Le guide de déontologie du Conseil précise, sur cet aspect, que : « Les responsables doivent éviter le sensationnalisme et veiller à ce que les manchettes et les titres ne servent pas de véhicules aux préjugés et aux partis pris. » DERP, p. 30
Le Conseil considère que puisque l’expression « fou furieux » ne sous-entendait pas de lien entre maladie mentale et manifestations de violence, le titre était exempt de préjugés à l’endroit des personnes atteintes de troubles mentaux. Par conséquent, le grief est rejeté.
Grief 3 : mention de l’identité
M. Miron déplore, par ailleurs, que le nom de la victime ait été révélé dans l’article.
Me Pageau argue, quant à lui, qu’il était d’intérêt public de rappeler les circonstances du décès de l’individu ayant fait l’objet de l’article incluant son identité.

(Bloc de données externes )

Lemma object_dict_ok : dict_ok d.
Proof using All. pose proof (jw_once _ h W _ _ Hp) as Ho. rewrite Hd in Ho. by destruct Ho. Qed.
Lemma object_inj k k' c : dict_map d !! k = Some c -> dict_map d !! k' = Some c -> k = k'.
Proof using All. pose proof (jw_once _ h W _ _ Hp) as Ho. rewrite Hd in Ho. destruct Ho as [_ Ho]. apply Ho. Qed.
Lemma object_kid k c : dict_map d !! k = Some c -> exists w, h !! c = Some w /\ parent w = p.
Proof using All. intros Hk. eapply (jw_kid _ h W p v); [done|]. rewrite Hd. by exists k. Qed.
Lemma object_edge k c : dict_map d !! k = Some c -> edge h p c.
Proof using Hp Hd. intros Hk. exists v. split; [done|]. rewrite Hd. by exists k. Qed.
Lemma get_key_object k : get_key h p k = dict_map d !! k.
Proof using Hp Hd. unfold get_key. by rewrite Hp, Hd. Qed.
Lemma as_object : AS_JSON_OBJECT h p = Some (Some d).
Proof using All. by rewrite (AS_OBJECT_eq h p v (jw_zero _ h W) Hp), Hd. Qed.

Lemma object_get_spec k : ov_json_object_get h p k = Some (default 0 (dict_map d !! k)).
Proof using All.
  unfold ov_json_object_get. rewrite as_object. cbn [mbind option_bind]. rewrite (dict_get_spec d k object_dict_ok).
  cbn [mbind option_bind]. unfold ov_json_value_cast. destruct (dict_map d !! k) as [c|] eqn:E; [|done]. cbn [from_option]. unfold id.
  destruct (object_kid k c E) as (w & Hw & _). rewrite (jload_Some h c w (jw_zero _ h W) Hw).
  pose proof (live_nonzero h c w (jw_zero _ h W) Hw). by rewrite (proj2 (Z.eqb_neq c 0)).
Qed.
(* ===== verification/JsonPointer.v ===== *)
(** * JSON pointers (src/lib/ov_base/src/json/ov_json_pointer.c)

    [ov_json_get] walks down from a value along a pointer such as ["/a/b/0"]. A
    buffer is the list of its characters, without the terminating NUL: reading
    behind the end gives NUL. A token that ends in an array may push a new value:
    the heap is a part of the result. *)
From S2P Require Import Prelude Hashtable OvList Dict JsonValue JsonTree JsonOps.
From Stdlib Require Import Ascii String.

(** ** The code *)

Abbreviation chars := (list ascii).
Definition chars_of (s : string) : chars := list_ascii_of_string s.
Definition NUL : ascii := "000"%char.
(** The characters up to the first NUL. *)
Fixpoint c_str (l : chars) : chars :=
  match l with [] => [] | c :: l => if (c =? NUL)%char then [] else c :: c_str l end.

Definition json_object_get_with_length (h : json_heap) (object : Z) (key : chars) (length : nat) : option Z :=
  if (object =? 0) || (length <? 1)%nat then Some 0 else
  ov_json_object_get h object (string_of_list_ascii (c_str (take length key))).

(** The characters before the next ['/'], NUL or the end, at most [n]. *)
Fixpoint token_length (n : nat) (token : chars) : nat :=
  match n, token with
  | S n, c :: token => if (c =? "/")%char || (c =? NUL)%char then O else S (token_length n token)
  | _, _ => O
  end.
(** The token and its length, which stays what it was for a lone ['/']. *)
Definition json_pointer_parse_token (start : chars) (size length : nat) : option (chars * nat) :=
  if (size <? 1)%nat then None else
  match start with
  | c :: token =>
      if negb (c =? "/")%char then None
      else if (size =? 1)%nat then Some (start, length) else Some (token, token_length (size - 1) token)
  | [] => None
  end.
(** [skip] characters belong to a sequence that was replaced. *)
Fixpoint replace_from (source to_replace replacement : chars) (skip : nat) : option chars :=
  match source with
  | [] => Some []
  | c :: rest =>
      match skip with
      | S skip => replace_from rest to_replace replacement skip
      | O =>
          if negb (bool_decide (head to_replace = Some c)) then r ← replace_from rest to_replace replacement 0; Some (c :: r) else
          if (List.length source <? List.length to_replace)%nat then None else
          if (List.length source <? List.length replacement)%nat then None else
          if bool_decide (take (List.length to_replace) source = to_replace)
          then r ← replace_from rest to_replace replacement (List.length to_replace - 1); Some (replacement ++ r)
          else r ← replace_from rest to_replace replacement 0; Some (c :: r)
      end
  end.
(** [size] bytes, the rest of the result is NUL. *)
Definition json_pointer_replace_special_encoding (size : nat) (source to_replace replacement : chars) : option chars :=
  if (size <? 1)%nat then None else
  r ← replace_from (take size source) to_replace replacement 0;
  Some (r ++ replicate (size - List.length r) NUL).
Definition json_pointer_escape_token (start : chars) (size : nat) : option chars :=
  replace1 ← json_pointer_replace_special_encoding size start (chars_of "~1") (chars_of "\");
  json_pointer_replace_special_encoding size replace1 (chars_of "~0") (chars_of "~").

(** [strtoll] of the C library, in base 10: blanks, a sign, digits, and the rest. *)
Definition is_space (c : ascii) : bool := let n := Z.of_nat (nat_of_ascii c) in (n =? 32) || ((9 <=? n) && (n <=? 13)).
Definition digit_of (c : ascii) : option Z :=
  let n := Z.of_nat (nat_of_ascii c) in if (48 <=? n) && (n <=? 57) then Some (n - 48) else None.
Fixpoint skip_spaces (l : chars) : chars := match l with c :: r => if is_space c then skip_spaces r else l | [] => [] end.
Fixpoint digits (l : chars) (acc : Z) : Z * chars :=
  match l with
  | c :: r => match digit_of c with Some d => digits r (acc * 10 + d) | None => (acc, l) end
  | [] => (acc, [])
  end.
Definition LLONG_MAX : Z := 2 ^ 63 - 1.
Definition LLONG_MIN : Z := - 2 ^ 63.
Definition strtoll (l : chars) : Z * chars :=
  let s := skip_spaces l in
  let '(neg, s) := match s with c :: r => if (c =? "-")%char then (true, r) else if (c =? "+")%char then (false, r) else (false, s) | [] => (false, s) end in
  match s with
  | c :: _ => match digit_of c with
              | Some _ => let '(n, rest) := digits s 0 in
                          (Z.max LLONG_MIN (Z.min LLONG_MAX (if (neg : bool) then - n else n)), rest)
              | None => (0, l)
              end
  | [] => (0, l)
  end.

Definition json_pointer_get_token_in_parent (h : json_heap) (parent : Z) (token : chars) (length : nat)
    : option (Z * json_heap) :=
  if parent =? 0 then Some (0, h) else
  if (length =? 0)%nat then Some (parent, h) else
  v ← jload h parent;
  match type v with
  | OV_JSON_OBJECT _ => r ← json_object_get_with_length h parent token length; Some (r, h)
  | OV_JSON_ARRAY _ =>
      if bool_decide (head token = Some "-"%char) then
        if (List.length (c_str (take length token)) =? 1)%nat then
          let '(result, h) := ov_json_null h in
          '(ok, h) ← ov_json_array_push h parent result;
          if (ok : bool) then Some (result, h) else ov_json_value_free h result
        else Some (0, h)
      else
        let '(number, rest) := strtoll (c_str token) in
        match rest with
        | _ :: _ => Some (0, h)
        | [] => r ← ov_json_array_get h parent (Z.to_nat ((number + 1) mod 2 ^ 64)); Some (r, h)
        end
  | _ => Some (0, h)
  end.
(** One turn of the loop of [ov_json_get_pointer] per token; [fuel] bounds the
    tokens. *)
Fixpoint pointer_loop (fuel : nat) (h : json_heap) (ptr : chars) (size length : nat) (parsed : bool) (result : Z)
    : option (Z * json_heap) :=
  match fuel with
  | O => None
  | S fuel =>
      match json_pointer_parse_token ptr size length with
      | None => Some (if parsed then result else 0, h)
      | Some (parse, length) =>
          if (length =? 0)%nat then Some (if parsed then result else 0, h) else
          let ptr := drop (length + 1) ptr in
          match json_pointer_escape_token parse length with
          | None => Some (0, h)
          | Some token =>
              '(result, h) ← json_pointer_get_token_in_parent h result token length;
              if result =? 0 then Some (0, h) else pointer_loop fuel h ptr size length true result
          end
      end
  end.
Definition ov_json_get_pointer (h : json_heap) (root : Z) (buffer : chars) (size : nat) : option (Z * json_heap) :=
  if root =? 0 then Some (0, h) else
  if (size <? 1)%nat then Some (root, h) else
  pointer_loop (S size) h buffer size 0 false root.
Definition ov_json_get (h : json_heap) (value : Z) (pointer : string) : option (Z * json_heap) :=
  if value =? 0 then Some (0, h) else
  ov_json_get_pointer h value (chars_of pointer) (String.length pointer).

(** ** A pointer with one token *)

Definition plain_char (c : ascii) : bool := negb ((c =? "/")%char || (c =? "~")%char || (c =? NUL)%char).
(** A key that needs no escapes and is no position of an array. *)
Definition plain_key (k : string) : bool :=
  match chars_of k with
  | [] => false
  | c :: _ => negb (is_space c || (c =? "-")%char || (c =? "+")%char || (match digit_of c with Some _ => true | None => false end)) &&
      forallb plain_char (chars_of k)
  end.

Lemma c_str_plain l : forallb plain_char l = true -> c_str l = l.
Proof.
  induction l as [|c l IH]; [done|]. cbn. intros [Hc Hl]%andb_prop. unfold plain_char in Hc.
  destruct (c =? NUL)%char; [by rewrite !orb_true_r in Hc|]. by rewrite IH.
Qed.
Lemma token_length_plain l : forallb plain_char l = true -> token_length (List.length l) l = List.length l.
Proof.
  induction l as [|c l IH]; [done|]. cbn. intros [Hc Hl]%andb_prop. unfold plain_char in Hc.
  destruct (c =? "/")%char; [done|]. destruct (c =? NUL)%char; [by rewrite !orb_true_r in Hc|]. cbn. by rewrite IH.
Qed.
Lemma replace_plain l x rest r : forallb plain_char l = true -> replace_from l ("~"%char :: x :: rest) r 0 = Some l.
Proof.
  induction l as [|c l IH]; [done|]. cbn [forallb]. intros [Hc Hl]%andb_prop. cbn [replace_from head].
  rewrite bool_decide_eq_false_2, IH by (done || (intros [= <-]; done)). done.
Qed.
Lemma escape_plain l : l <> [] -> forallb plain_char l = true -> json_pointer_escape_token l (List.length l) = Some l.
Proof.
  intros Hn Hl. unfold json_pointer_escape_token, json_pointer_replace_special_encoding.
  change (chars_of "~1") with ["~"; "1"]%char. change (chars_of "~0") with ["~"; "0"]%char.
  destruct (Nat.ltb_spec (List.length l) 1) as [Hlt|_]; [destruct l; [done|cbn in Hlt; lia]|].
  rewrite (take_ge l) by lia. rewrite replace_plain by done. cbn [mbind option_bind].
  rewrite Nat.sub_diag, app_nil_r, (take_ge l) by lia. rewrite replace_plain by done. cbn [mbind option_bind].
  by rewrite Nat.sub_diag, app_nil_r.
Qed.
Lemma length_chars k : List.length (chars_of k) = String.length k.
Proof. unfold chars_of. induction k as [|c k IH]; [done|]. cbn. by rewrite IH. Qed.

Lemma json_get_key h p v k : h !! 0 = None -> (p = 0 \/ h !! p = Some v) -> plain_key k = true ->
  ov_json_get h p (String "/" k) =
    (if p =? 0 then Some (0, h) else
     match type v with
     | OV_JSON_OBJECT _ => r ← ov_json_object_get h p k; Some (r, h)
     | _ => Some (0, h)
     end).
Proof.
  intros H0 Hp Hk. unfold ov_json_get. destruct (Z.eqb_spec p 0) as [|Hp0]; [done|]. destruct Hp as [|Hp]; [done|].
  unfold ov_json_get_pointer. rewrite (proj2 (Z.eqb_neq p 0) Hp0). cbn [String.length Nat.ltb Nat.leb].
  unfold plain_key in Hk. destruct (chars_of k) as [|c r] eqn:Ek; [done|]. apply andb_prop in Hk as [Hc Hpl].
  assert (Hlen : List.length (c :: r) = String.length k) by (rewrite <- Ek; apply length_chars).
  assert (Hck : chars_of (String "/" k) = "/"%char :: c :: r) by (by rewrite <- Ek). rewrite Hck.
  cbn [pointer_loop]. unfold json_pointer_parse_token at 1. cbn [Nat.ltb Nat.leb].
  destruct (Nat.eqb_spec (S (String.length k)) 1) as [E1|_]; [cbn in Hlen; lia|].
  replace (negb ("/" =? "/")%char) with false by done.
  replace (S (String.length k) - 1)%nat with (List.length (c :: r)) by lia. rewrite token_length_plain by done.
  assert (Hl0 : (List.length (c :: r) =? 0)%nat = false) by done. rewrite Hl0, escape_plain by done.
  unfold json_pointer_get_token_in_parent. rewrite (proj2 (Z.eqb_neq p 0) Hp0), Hl0, (jload_Some h p v H0 Hp). cbn [mbind option_bind].
  destruct (type v) as [d|l|s|b| | |]; try done.
  - unfold json_object_get_with_length. rewrite (proj2 (Z.eqb_neq p 0) Hp0). cbn [orb].
    destruct (Nat.ltb_spec (List.length (c :: r)) 1) as [Hlt|_]; [cbn in Hlt; lia|].
    rewrite take_ge by done. rewrite c_str_plain by done. rewrite <- Ek. unfold chars_of. rewrite string_of_list_ascii_of_string.
    destruct (ov_json_object_get h p k) as [res|]; cbn [mbind option_bind]; [|done].
    destruct (Z.eqb_spec res 0) as [->|]; [done|]. unfold chars_of in Ek. rewrite Ek.
    rewrite Nat.add_1_r, skipn_cons, drop_ge by done. reflexivity.
  - cbn [head]. apply negb_true_iff, orb_false_iff in Hc as [Hc Hdig]. apply orb_false_iff in Hc as [Hc Hplus]. apply orb_false_iff in Hc as [Hsp Hminus].
    rewrite bool_decide_eq_false_2 by (intros [= ->]; done). rewrite c_str_plain by done.
    unfold strtoll. cbn [skip_spaces]. rewrite Hsp, Hminus, Hplus. by destruct (digit_of c).
Qed.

Le Conseil par son guide des Droits et responsabilités de la presse dans sa section « Vie privée et drames humains » s’est interrogé sur le principe qui permet aux professionnels des médias de révéler l’identité d’un individu dans un tel contexte. Il conclut que, « La règle qui s’impose, eu égard à cette question, est identique à celle déjà énoncée pour le traitement de ces affaires : ne révéler l’identité des personnes que lorsque cette identification est d’un intérêt public certain, voire incontournable. » DERP, p. 43
Le Conseil conclut que c’est principalement parce que l’incident, dans lequel était impliqué un agent de police, a fait l’objet d’une enquête policière que l’identité de la victime pouvait être révélée aux lecteurs. Il n’y avait donc pas faute sur cet aspect, le grief est rejeté.
Décision
Au vu de ce qui précède, le Conseil de presse rejette à la majorité la plainte de M. Richard Miron contre le Journal de Montréal, l’agence QMI et le journaliste, M. Marc Pigeon.
Un membre du comité exprime sa dissidence et considère que, pour éviter tout risque d’association systématique entre la maladie mentale et des manifestations de violence qui pourraient en résulter, le journal aurait dû éviter l’utilisation du mot « fou » dans le titre de l’article.
Analyse de la décision
- C11F Titre/présentation de l’information
- C14A Sensationnalisme/exagération/insistance indue
- C16B Divulgation de l’identité/photo
- C18C Préjugés/stéréotypes
Date de l’appel
21 October 2010
Appelant
L’En-Droit de Laval
Décision en appel
Après examen, les membres de la commission ont conclu à l’unanimité de maintenir la décision rendue en première instance.